それは回廊状の構造が幾層にもねじれ、途中に「音の小部屋」が点在する、不思議な構成だった。


「この“音室”は、特定の周波数で共鳴するようになってる。歩くと、足音が部屋を“演奏”する。外からじゃわからない仕掛けだ」


ヘイリーがスマホを取り出し、あやののハミング音源と環境収音を重ね合わせたものを再生する。

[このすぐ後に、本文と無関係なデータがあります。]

(* ===== verification/Vfs.v ===== *)
(** * Paths and directories: posix/vfs.c

    [vfs_lookup] calls through the operations of the vnodes it meets; the class
    [Vnodes] has those operations and [DirTree] what they promise to it: a
    directory is a finite map from names to vnodes, which looking up does not
    change.  Under it, [vfs_lookup] refines the plain walk [resolve].  Names and
    paths are lists of characters, without the NUL. *)

From S2P Require Import Prelude.
From Stdlib Require Import Ascii.
Open Scope Z_scope.

Definition kLookupCreat : Z := 1.
Definition kLookupMustDir : Z := 2.
Definition ENOENT : Z := 2.

(** [vtype_t], [vattr_t] *)
Inductive vtype := VNON | VREG | VDIR | VCHR.
#[export] Instance vtype_eq_dec : EqDecision vtype.
Proof. solve_decision. Defined.
Record vattr := Vattr { va_type : vtype; va_mode : Z; va_size : Z; va_rdev : Z }.

Definition name : Type := list ascii.
Definition slash : ascii := "/".
Definition dot : name := ["."%char].
Definition dotdot : name := ["."%char; "."%char].

(** The operations of a vnode ([ops->lookup], [ops->create]: the result and
    [*out]), the filesystem mounted over it, and the root of a filesystem. *)
Class Vnodes (S : Type) := {
  vn_lookup : Z → name → M S (Z * option Z);
  vn_create : Z → name → vattr → M S (Z * option Z);
  vn_mounted : Z → M S (option Z);
  vfs_root : Z → M S (Z * option Z);
}.

(** What the loop over [sub] and [next] cuts the path into. *)
Fixpoint components (path : name) : list name :=
  match path with
  | [] => [[]]
  | c :: l =>
      if decide (c = slash) then [] :: components l
      else match components l with
           | [] => [[c]]
           | h :: t => (c :: h) :: t
           end
  end.

(** [while (path[last] == '/') path[last--] = '\0'] *)
Fixpoint strip_slashes (path : name) : name :=
  match path with
  | [] => []
  | c :: l =>
      match strip_slashes l with
      | [] => if decide (c = slash) then [] else [c]
      | l' => c :: l'
      end
  end.

Section vfs.
Context {S : Type} `{!Vnodes S}.
(** How many filesystems may be mounted on top of each other. *)
Context (mounts : nat).

(** [while (vn->vfsmountedhere != NULL)] *)
Fixpoint cross_mounts (fuel : nat) (vn : Z) : M S (Z * Z) :=
  match fuel with
  | O => undef "more filesystems mounted than there are"
  | Datatypes.S fuel' =>
      m ← vn_mounted vn;
      match m with
      | None => mret (0, vn)
      | Some vfs =>
          '(r, root) ← vfs_root vfs;
          if r <? 0 then mret (r, vn) else
          root ← deref root "root";
          cross_mounts fuel' root
      end
  end.

(** From [loop:] on: the result and [*out]. *)
Fixpoint walk (flags : Z) (attr : option vattr) (vn : Z) (subs : list name) : M S (Z * option Z) :=
  match subs with
  | [] => mret (0, Some vn)
  | sub :: rest =>
      let last := match rest with [] => true | _ => false end in
      if decide (sub = dot) then (if last then mret (0, Some vn) else walk flags attr vn rest)
      else if decide (sub = []) then (if last then mret (0, Some vn) else walk flags attr vn rest)
      else
        '(r, out) ← (if negb last || negb (has_flag flags kLookupCreat) then vn_lookup vn sub
                     else attr ← deref attr "attr"; vn_create vn sub attr);
        if r <? 0 then mret (r, None) else
        vn' ← deref out "vn";
        '(r, vn') ← cross_mounts (Datatypes.S mounts) vn';
        if r <? 0 then mret (r, None) else
        if last then mret (0, Some vn') else walk flags attr vn' rest
  end.

(** [root_vnode]; [cwd] is [None] for NULL.  The copy of the path has 255
    characters, its NUL included.  [path[-1]] is read when the path is empty, and
    when only slashes are left. *)
Definition vfs_lookup (root_vnode : Z) (cwd : option Z) (pathname : name) (flags : Z)
    (attr : option vattr) : M S (Z * option Z) :=
  let from_root := match pathname with c :: _ => bool_decide (c = slash) | [] => false end in
  let from_root := from_root || match cwd with None => true | Some _ => false end in
  let vn := if from_root then root_vnode else default root_vnode cwd in
  if from_root && bool_decide (pathname = []) then undef "*(pathname + 1)"
  else if from_root && bool_decide (length pathname = 1%nat) then mret (0, Some vn)
  else if bool_decide (255 ≤ length pathname)%nat then undef "strcpy past path"
  else if bool_decide (pathname = []) then undef "path[len - 1]"
  else if bool_decide (strip_slashes pathname = []) then undef "path[-1]"
  else walk flags attr vn (components (strip_slashes pathname)).
End vfs.

(** ** The interface to a filesystem *)

(** One filesystem, with nothing mounted over its vnodes. *)
Class DirTree (S : Type) `{!Vnodes S} := {
  tree_ok : S → Prop;
  is_dir : S → Z → Prop;
  child : S → Z → name → option Z;
  dt_lookup s vn n : tree_ok s → is_dir s vn → n ≠ dotdot →
    ∃ s', vn_lookup vn n s =
      Ok (match child s vn n with Some v => (0, Some v) | None => (- ENOENT, None) end, s') ∧
      tree_ok s' ∧ (∀ d, is_dir s' d ↔ is_dir s d) ∧ ∀ d m, child s' d m = child s d m;
  dt_mounted s d n v : tree_ok s → child s d n = Some v → vn_mounted v s = Ok (None, s);
}.

(** ** Cutting paths *)

Lemma components_noslash n : (slash ∉ n) → components n = [n].
Proof.
  induction n as [|c n IH]; [done|]. intros [Hc Hn]%not_elem_of_cons. simpl.
  rewrite decide_False by congruence. by rewrite IH.
Qed.
Lemma components_slash n l : (slash ∉ n) → components (n ++ slash :: l) = n :: components l.
Proof.
  induction n as [|c n IH]; [done|]. intros [Hc Hn]%not_elem_of_cons. simpl.
  rewrite decide_False by congruence. by rewrite IH.
Qed.
Lemma strip_id l c : c ≠ slash → strip_slashes (l ++ [c]) = l ++ [c].
Proof.
  intros Hc. induction l as [|d l IH]; simpl; [by rewrite decide_False|]. rewrite IH. by destruct l.
Qed.

Section resolve.
Context {S : Type} `{DirTree S}.

(** The plain walk down the tree. *)
Fixpoint resolve (s : S) (vn : Z) (l : list name) : Z * option Z :=
  match l with
  | [] => (0, Some vn)
  | n :: l' => match child s vn n with Some v => resolve s v l' | None => (- ENOENT, None) end
  end.
(** Every vnode the walk looks a name up in is a directory. *)
Fixpoint walks_dirs (s : S) (vn : Z) (l : list name) : Prop :=
  match l with
  | [] => True
  | n :: l' => is_dir s vn ∧ match child s vn n with Some v => walks_dirs s v l' | None => True end
  end.

Definition same_tree (s s' : S) : Prop :=
  tree_ok s' ∧ (∀ d, is_dir s' d ↔ is_dir s d) ∧ ∀ d m, child s' d m = child s d m.

(** The names of a path that are looked up. *)
Definition real (n : name) : bool := negb (bool_decide (n = [])) && negb (bool_decide (n = dot)).
Definition path_names (path : name) : list name := List.filter real (components path).

Lemma resolve_same s s' vn l : same_tree s s' → resolve s' vn l = resolve s vn l.
Proof.
  intros (_ & _ & E). revert vn. induction l as [|n l IH]; intros vn; simpl; [done|].
  rewrite E. by destruct (child s vn n).
Qed.
Lemma walks_same s s' vn l : same_tree s s' → walks_dirs s' vn l ↔ walks_dirs s vn l.
Proof.
  intros (_ & D & E). revert vn. induction l as [|n l IH]; intros vn; simpl; [done|].
  rewrite E, D. destruct (child s vn n); [by rewrite IH|done].
Qed.

Lemma real_spec n : real n = true ↔ n ≠ [] ∧ n ≠ dot.
Proof. unfold real. rewrite andb_true_iff, !negb_true_iff, !bool_decide_eq_false. done. Qed.

(** The loop of [vfs_lookup], without creation, is [resolve] on the names. *)
Lemma walk_resolve mounts flags attr s vn l :
  has_flag flags kLookupCreat = false → tree_ok s → Forall (λ n, n ≠ dotdot) l →
  walks_dirs s vn (List.filter real l) →
  ∃ s', walk mounts flags attr vn l s = Ok (resolve s vn (List.filter real l), s') ∧ same_tree s s'.
Proof.
  intros Hfl. revert s vn. induction l as [|n l IH]; intros s vn Hok Hdd Hw.
  { by exists s. }
  apply Forall_cons in Hdd as [Hn Hdd].
  assert (real n = false → ∃ s', walk mounts flags attr vn (n :: l) s =
    Ok (resolve s vn (List.filter real (n :: l)), s') ∧ same_tree s s') as Hskip.
  { intros Hr. simpl in *. rewrite Hr in *.
    assert (n = dot ∨ n = []) as Hc.
    { destruct (decide (n = dot)); [by left|]. destruct (decide (n = [])); [by right|].
      by rewrite (proj2 (real_spec n)) in Hr. }
    destruct (IH s vn Hok Hdd Hw) as (s' & Hrun & Hs). destruct l as [|m l].
    - exists s. simpl. split; [|done]. destruct Hc; repeat case_decide; naive_solver.
    - exists s'. split; [|done]. destruct Hc; repeat case_decide; naive_solver. }
  destruct (real n) eqn:Hr; [|by apply Hskip]. clear Hskip. pose proof Hr as [Hne Hnd]%real_spec.
  simpl in *. rewrite Hr in *. simpl in *. destruct Hw as [Hd Hw].
  rewrite !decide_False by done. rewrite Hfl, orb_true_r.
  destruct (dt_lookup s vn n Hok Hd Hn) as (s1 & Hl & Hs1).
  rewrite (bind_step _ _ _ _ _ Hl). destruct (child s vn n) as [v|] eqn:Hc; [|by exists s1].
  cbv beta iota. change (0 <? 0) with false. cbv iota. rewrite deref_bind.
  assert (same_tree s s1) as Hst by done. destruct Hs1 as (Hok1 & Hd1 & Hc1).
  assert (vn_mounted v s1 = Ok (None, s1)) as Hm by (apply (dt_mounted s1 vn n v Hok1); by rewrite Hc1).
  unfold mbind at 1, M_bind at 1. rewrite (bind_step _ _ _ _ _ Hm).
  cbv beta iota. change (0 <? 0) with false. cbv iota.
  destruct l as [|m l]; [by exists s1|].
  destruct (IH s1 v Hok1 Hdd) as (s2 & Hrun & Hs2); [by apply (walks_same s s1 v _ Hst)|].
  exists s2. split; [etransitivity; [exact Hrun|by rewrite (resolve_same s s1)]|].
  destruct Hs2 as (? & D2 & C2). split_and!; [done|intros d; by rewrite D2, Hd1|intros d k; by rewrite C2, Hc1].
Qed.
(** ** Paths *)

Lemma components_cons l : ∃ h t, components l = h :: t.
Proof. destruct l as [|c l]; simpl; [eauto|]. case_decide; [eauto|]. destruct (components l); eauto. Qed.

Lemma strip_nil l : strip_slashes l = [] → components l = replicate (Datatypes.S (length l)) [].
Proof.
  induction l as [|c l IH]; simpl; [done|]. destruct (strip_slashes l) eqn:E; [|done].
  case_decide; [|done]. intros _. by rewrite IH.
Qed.

(** Trailing slashes only add empty components. *)
Lemma components_strip l :
  strip_slashes l ≠ [] → ∃ k, components l = components (strip_slashes l) ++ replicate k [].
Proof.
  induction l as [|c l IH]; simpl; [done|]. destruct (strip_slashes l) as [|c' l'] eqn:E; intros Hs.
  - case_decide; [done|]. rewrite (strip_nil l E). simpl. rewrite decide_False by done. by exists (length l).
  - destruct IH as [k ->]; [done|]. set (l1 := c' :: l') in *. exists k.
    change (components (c :: l1)) with
      (if decide (c = slash) then [] :: components l1
       else match components l1 with [] => [[c]] | h :: t => (c :: h) :: t end).
    case_decide; [done|]. by destruct (components_cons l1) as (h & t & ->).
Qed.

Lemma filter_replicate_nil k : List.filter real (replicate k []) = [].
Proof. induction k; [done|]. simpl. done. Qed.

Lemma path_names_strip l : strip_slashes l ≠ [] → path_names (strip_slashes l) = path_names l.
Proof.
  intros Hs. unfold path_names. destruct (components_strip l Hs) as [k ->].
  by rewrite List.filter_app, filter_replicate_nil, app_nil_r.
Qed.

Lemma strip_dotdot l : Forall (λ n, n ≠ dotdot) (components l) → strip_slashes l ≠ [] →
  Forall (λ n, n ≠ dotdot) (components (strip_slashes l)).
Proof. intros Hf Hs. destruct (components_strip l Hs) as [k E]. rewrite E in Hf. by apply Forall_app in Hf as [? _]. Qed.

(** C25: Path resolution refines the walk down the tree.  For a path of at most 254
    characters that is not made of two or more slashes only, names no "..", and
    whose intermediate vnodes are directories, [vfs_lookup] gives exactly what
    looking its names up one after the other gives -- the last vnode, or ENOENT
    at the first name that is missing -- from the root when the path begins
    with a slash, else from [cwd]; repeated and trailing slashes and "." do not
    count, and the tree is unchanged. *)
Theorem vfs_lookup_resolves mounts root cwd path flags attr s :
  has_flag flags kLookupCreat = false → tree_ok s →
  path ≠ [] → (length path < 255)%nat → ((strip_slashes path ≠ []) ∨ path = [slash]) →
  Forall (λ n, n ≠ dotdot) (components path) →
  let start := if bool_decide (head path = Some slash) then root else cwd in
  walks_dirs s start (path_names path) →
  ∃ s', vfs_lookup mounts root (Some cwd) path flags attr s = Ok (resolve s start (path_names path), s') ∧
    same_tree s s'.
Proof.
  intros Hfl Hok Hne Hlen Hsl Hdd start Hw. unfold vfs_lookup. rewrite orb_false_r. cbv zeta.
  rewrite (bool_decide_false (path = [])), andb_false_r by done.
  rewrite (bool_decide_false (255 ≤ length path)%nat) by lia.
  assert ((match path with c :: _ => bool_decide (c = slash) | [] => false end) =
          bool_decide (head path = Some slash)) as ->.
  { destruct path; [done|]. apply bool_decide_ext. simpl. naive_solver. }
  change (default root (Some cwd)) with cwd. fold start.
  destruct Hsl as [Hsl|Hsl]; [|subst; exists s; by split].
  rewrite (bool_decide_false (strip_slashes path = [])) by done.
  assert (bool_decide (head path = Some slash) && bool_decide (length path = 1%nat) = false) as ->.
  { apply andb_false_iff. destruct path as [|c [|d path]]; [done| |right; by apply bool_decide_false].
    left. apply bool_decide_false. intros [= ->]. by apply Hsl. }
  rewrite <-(path_names_strip path Hsl) in *.
  apply walk_resolve; try done. by apply strip_dotdot.
Qed.
End resolve.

──波音に重なるささやき、通り過ぎる風音に包まれる旋律。


「この構造が完成したら、あの音源がリアルタイムで再現されるってこと?」


「いや、それ以上だ」

司郎が断言した。


「建築そのものが演奏者になる。利用者がそれに無自覚なまま、音と空間に参加する。これが“都市の交響曲”だ」


澤井教授も現場に到着し、硬い表情で図面を見ながら一言。


「この回廊が完成すれば、世界の建築音響史に一石を投じることになる。……本当にやるつもりか?」


司郎は答えず、あやのとヘイリーに目配せする。

二人は無言でうなずいた。


「やるわよ教授。世界中の音が、ここで目を覚ますの」




設計図面が最終段階へと進む中、「出る事務所」では徹夜が続いた。


あやのが新たな旋律をキーボードで起こし、ヘイリーが即興演奏を音源に差し込む。

梶原は風洞シミュレーションを繰り返し、司郎は全体の構造バランスをチェックし続ける。


やがて模型の中で「音の小部屋」同士がつながり、ひとつの音の回廊ネットワークが生まれる。


──“歩くことでしか聴こえない音楽”。


それが、SoundGardenの中核を成す構想だった。